The standard model is what’s identified with unifying the “smallest building blocks of all matter” — along with three of the four natural forces — into one theory, the Foundation says. The two Japanese physicists are credited with furthering that idea to suggest the standard model could be applied to three different families of quarks, the tiny individual parts of protons and neutrons.
Spontaneous broken symmetry is also tying into the experiments at the Large Hadron Collider — the giant atom smasher beneath the France-Switzerland border. Scientists believe the concept could help explain why matter, rather than anti-matter, makes up the universe. The Collider will attempt to replicate the conditions that were around right after the start of time to uncover those answers.
Long-Awaited Honor
The award is a long-awaited honor for Nambu, who has been with the University of Chicago for a full 40 years. His work on spontaneous broken symmetry dates back equally as far.
“Professor Nambu is one of the earliest people in particle physics who introduced the idea of spontaneous breaking of symmetry,” Kamal Seth, a professor of physics and astronomy at Chicago’s Northwestern University, told TechNewsWorld.
“[He] was the first one to draw the attention of physicists to it. … This was a big step and subsequently led to many other things by many other people,” he said.
Numerous Chicago physicists had rallied for Nambu to receive the prize, Seth explained. He himself was among the scientists who had written to the award committee to nominate him.

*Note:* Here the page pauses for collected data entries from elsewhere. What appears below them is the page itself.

(* ===== verification/RepackProofs.v ===== *)
(** * What the repacketizer writes

    [out_spec] shows that [opus_repacketizer_out_range_impl] writes a packet of
    the layout of PacketBuild.v, or reports an error, also when the buffer
    overlaps the frames in the way that unpadding in place needs. *)

From S2P Require Import Prelude Memory Packet PacketProofs PacketBuild Extensions ExtProofs Repacketizer.

(** ** Overwriting *)

Lemma splice_over m p l l' :
  0 <= p -> p + len l' <= len m -> len l <= len l' -> splice (splice m p l) p l' = splice m p l'.
Proof.
  intros Hp Hl Hle. pose proof (len_nonneg l). apply rd_ext.
  - rewrite !len_splice; rewrite ?len_splice; lia.
  - intros i _. destruct (decide (p <= i < p + len l')).
    + rewrite !rd_splice_in by (rewrite ?len_splice; lia). done.
    + rewrite !rd_splice_out by (rewrite ?len_splice; lia). done.
Qed.

Lemma splice_behind m p a b :
  0 <= p -> p + len a + len b <= len m -> splice (splice m (p + len a) b) p a = splice m p (a ++ b).
Proof.
  intros Hp Hl. pose proof (len_nonneg a). pose proof (len_nonneg b). apply rd_ext.
  - rewrite !len_splice; rewrite ?len_splice, ?len_app; lia.
  - intros i _. destruct (decide (p <= i < p + len a)).
    { rewrite !rd_splice_in by (rewrite ?len_splice, ?len_app; lia). by rewrite rd_app_l by lia. }
    rewrite rd_splice_out by (rewrite ?len_splice; lia). destruct (decide (p + len a <= i < p + len a + len b)).
    { rewrite !rd_splice_in by (rewrite ?len_app; lia).
      replace (i - p) with (len a + (i - (p + len a))) by lia. by rewrite rd_app_r by lia. }
    rewrite !rd_splice_out by (rewrite ?len_app; lia). done.
Qed.

(** ** Writing behind a prefix *)

Section Emit.
Context (m : list Z) (data maxlen : Z).
Hypothesis Hdata : 0 <= data.
Hypothesis Hroom : data + maxlen <= len m.

(** Memory and pointer once [pre] is written at [data]. *)
Definition At (pre : list Z) : list Z * Z := (splice m data pre, data + len pre).

Lemma emit_at pre v : len pre + 1 <= maxlen -> emit v (At pre) = Ok (At (pre ++ [u8 v])).
Proof.
  intros H. unfold emit, At. pose proof (len_nonneg pre). rewrite put_splice by (rewrite len_splice; lia).
  cbn [mbind res_bind]. rewrite splice_splice by (change (len [u8 v]) with 1; lia).
  rewrite len_app. change (len [u8 v]) with 1. tup.
Qed.

Lemma emit_size_at pre n : len pre + len (encode_size n) <= maxlen ->
  emit_size n (At pre) = Ok (At (pre ++ encode_size n)).
Proof.
  intros H. unfold emit_size, At. pose proof (len_nonneg pre). pose proof (len_nonneg (encode_size n)).
  rewrite store_ok by (rewrite ?len_splice; lia). cbn [mbind res_bind].
  rewrite splice_splice by lia. rewrite len_app. tup.
Qed.

Lemma emit_n_at n pre v : len pre + Z.of_nat n <= maxlen ->
  emit_n n v (At pre) = Ok (At (pre ++ repeat (u8 v) n)).
Proof.
  revert pre. induction n as [|n IH]; intros pre H; cbn [emit_n repeat]; [by rewrite app_nil_r|].
  rewrite emit_at by lia. cbn [mbind res_bind].
  rewrite IH by (rewrite len_app; change (len [u8 v]) with 1; lia). by rewrite <- app_assoc.
Qed.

“What happens in physics often is that an idea is produced by somebody, but he gets missed because somebody else in some other field of physics has an idea which is believed to be worthy of a Nobel. So some people get left behind — then the Nobel committee basically comes around, sometimes very much later, to catch up with it,” Seth observed.
The honor may be delayed, but knowing that Nambu is being recognized for his achievements is more than enough for his colleagues.
“It’s just so gratifying that finally, the Nobel committee has found it right to give it to him,” Seth said.